Ik ga weer verder met afwassen. De deurbel gaat nog een keer. Wat nu weer? Mokkend loop ik naar de deur. Niemand. Ik loop de trap weer op naar boven. Alweer de bel. Ik negeer. Ik zie wel iemand voor het raam, maar die heeft nu pech. Ik ga verder met afwassen. De keuken is boven de gang, met een raampje aan de voorkant van het huis. En ja hoor, de bel gaat nog een keer. Ik pak mijn teiltje met heet water en als ik niet bijna gestruikeld was over een verpakking die op de grond ligt, had ik het hete sop naar buiten gegooid. Zal ze leren, dacht ik. Stelletje vlegels. Ratten. Met een natte broek en een vloer vers gedweild door afwassop, kijk ik uit het raam. Een volwassen man aan de deur. Toch maar opendoen. Iemand van een energiebedrijf. Of wij een abnormaal stroomgebruik hebben opgemerkt. En of we weten of de buurman ooit thuis is. Wij vermoeden een wietkwekerij bij onze buren. Dat past in de buurt. ‘Nee, behalve dat de deurbel honderd keer afgegaan is, hebben wij gewoon verbruik.’

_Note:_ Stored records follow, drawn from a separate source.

(** The claims kept are those of the configuration that the token carries, in order, each
    with the value the token gives it. *)
Theorem retained_claims_exact c ctx :
  _auth_context_from_claims float_value config c = Ok ctx →
  map claim_name (claims ctx) = List.filter (λ n, dict_has n c) (sort_by str_leb (retained_claim_names config)) ∧
  Forall (λ x, ∃ v, dict_get (claim_name x) c = Some v ∧
    _retained_claim_value float_value (claim_name x) v = Ok (claim_value x)) (claims ctx).
Proof. intros (_ & _ & _ & _ & Hcs)%context_fields. by apply retain_exact. Qed.

(** The addresses an attempt fetches: none, the discovery document, or that document and
    the key set it names, never one that the token names. *)
Definition trusted_fetches (l : list string) : Prop :=
  l = [] ∨ l = [_discovery_url config] ∨
  ∃ document m, json_fetcher config (_discovery_url config) = Ok document ∧ metadata_of config document = Ok m ∧
    l = [_discovery_url config; metadata_jwks_uri m].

Als de deurbel nog één keer gaat… Ik zie mezelf al met een honkbalknuppel klaarstaan. In gedachten koop ik een valse rottweiler. Ik zie mezelf als een coyote een box van Acme uitpakken en een stellage boven de voordeur bouwen. Als er dan iemand aanbelt, valt er een rots naar beneden.

Waarom eigenlijk? Het zijn maar meisjes met kwajongensstreken. Kattenkwaad, de vlerken. Laat ze maar doen. Sommige leeftijdgenoten ruilen nu voetbalplaatjes voor sexperimenten in garageboxen. Anderen bedelen bij de supermarkt voor die plaatjes. Omdat het mag van papa. Ik hoorde het een vader zeggen door de telefoon: ‘Straks mag je een uur voor de Albert Heijn staan.’ Belletjestrekken is zo slecht nog niet.